На свету мы спали, наслаждались и чудили и в какой-нибудь особенно беззаботный день, пообедав в пельменной напротив «Боровицкой», лениво брели к факультету и, расположившись на завалинке под сенью, если память не изменяет мне, лип, рассматривали проходящих красавиц с вечернего отделения и поддразнивали возмущенно отводивших взоры отличников… Света всякий раз появлялась непонятно откуда, возникала сама собой на самом видном месте со своим свистком, как потерянная и возвращенная домовым вещь, с такой неожиданностью, что я невольно подскакивал с криком отчаяния.
— Отдыха-аем, — Света словно любовалась. — А я что-то не вижу тебя на занятиях.
— Все отработаю, — уверенно ни разу не получилось, я сипел.
— Тридцать два занятия? — что-то радовало Свету, улыбка растекалась, и черты лица утрачивали резкость.
— Все тридцать два.
И солнце гасло.
Наутро я ехал на «Беговую», на станцию переливания крови — прогулы смывались кровью по «четыреста пятьдесят миллилитров — два занятия»; чтобы закрыть семестр, хватило бы около восьми литров, но у меня за полтора месяца до сессии столько не набиралось.
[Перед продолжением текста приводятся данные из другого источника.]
Definition walk_todo (k : Position → TileKind) (bp : Position) (d : Direction)
    (w : FlameWalk) (n : nat) : list Position :=
  if flame_stop w then [] else walk_rest k bp d (axis_position w) n.

(** The coordinate of [p] along the axis of direction [d]. *)
Definition axis_of (p : Position) (d : Direction) : Z :=
  if goes_horizontally d then pos_col p else pos_row p.

(** A walk stays on its side of the bomb and remembers only in-map tiles. *)
Definition walk_ok (bp : Position) (d : Direction) (w : FlameWalk) : Prop :=
  (if increment d =? -1 then axis_position w < axis_of bp d
   else axis_of bp d < axis_position w)
  ∧ ∀ q, previous_flame w = Some q → tile_is_withing_map q = true.

(** [m] is [m0] with other flames on its tiles. *)
Definition flames_changed (m0 m : GameMap) : Prop :=
  m = set_tiles m0 (tiles m)
  ∧ grid_ok (tiles m) = true
  ∧ ∀ q, tile_is_withing_map q = true →
         strip (tile_of (tiles m) q) = strip (tile_of (tiles m0) q).

Definition walks_todo (k : Position → TileKind) (bp : Position) (ws : FlameWalks)
    (n : nat) : list Position :=
  let '(w0, w1, w2, w3) := ws in
  walk_todo k bp DirUp w0 n ++ walk_todo k bp DirRight w1 n
    ++ walk_todo k bp DirDown w2 n ++ walk_todo k bp DirLeft w3 n.

Definition walks_ok (bp : Position) (ws : FlameWalks) : Prop :=
  let '(w0, w1, w2, w3) := ws in
  walk_ok bp DirUp w0 ∧ walk_ok bp DirRight w1
  ∧ walk_ok bp DirDown w2 ∧ walk_ok bp DirLeft w3.

(** A flame from a bomb at [bp] with flame length [n] reaches [p] along
    direction [d]: [p] is at most [n] steps away on that axis, inside the
    map and no Wall, and every tile before it is inside the map and Floor. *)
Definition flame_reaches (k : Position → TileKind) (bp : Position) (n : Z)
    (d : Direction) (p : Position) : Prop :=
  ∃ j, 1 <= j <= n ∧ p = ray_tile bp d j
       ∧ tile_is_withing_map p = true ∧ k p ≠ TILE_WALL
       ∧ ∀ i, 1 <= i < j →
              tile_is_withing_map (ray_tile bp d i) = true
              ∧ k (ray_tile bp d i) = TILE_FLOOR.

(** Two sample players: number 0 at tile (3, 4) and number 1 at (8, 8). *)
Definition sample_players : list Player :=
  [new_player 0 0 (coordinate_of_position (mkPosition 3 4));
   new_player 1 1 (coordinate_of_position (mkPosition 8 8))].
Приходилось отрабатывать, но только по одному занятию в день, потому что Света заботилась о нашем здоровье: вам нельзя перенапрягаться!
Счастливы те, в ком созвучие «студенческие годы» воскрешает в памяти ветки сирени, пытливые лица сотоварищей на заседании научного общества факультета и твой крепнущий голос, провозглашающий открытие, которое, как тебе казалось, перевернет мир, восторг высокого знания, обретенного упорным трудом, усталые вечерние шаги к метро и сожаление: зачем же не позволяют учиться и ночью?! — белый локон подруги на лабораторной работе и ночные, сперва стыдливые, а затем всё более неистовые мечты о госэкзамене… Мне же выпала горькая доля, в памяти лишь одно: вот я уже женатый, отец маленькой дочери, да, я уже прописался в Москве, а всё так же бреду на кафедру физвоспитания с тяжелой сумкой и облачаюсь в не успевающие сохнуть майку и трусы…
В Лондоне, на книжной ярмарке, где как нигде, верней — нигде, как здесь, как нигде… Херня какая-то получается! Короче, как всякий русский автор я чувствовал себя здесь особенно одиноким и уязвимым в тот миг, когда, застыв в толпе, размышлял: а не нагрел ли меня индус в кассе при обмене евро на фунты (забыл в отеле паспорт, а в ублюдочном «Марксе и Спенсере» на Оксфорд-стрит, где рекомендует менять Интернет, обмен по паспорту!), правой рукой я крепко сжимал и слегка разжимал две пачки по десять фунтов, пытаясь прикинуть их толщину, левой — две пачки по двадцать, когда рядом остановился солидный англичанин и с достоинством произнес:
— Я немец. Но давно здесь живу, — и представился, фамилия на «хэ».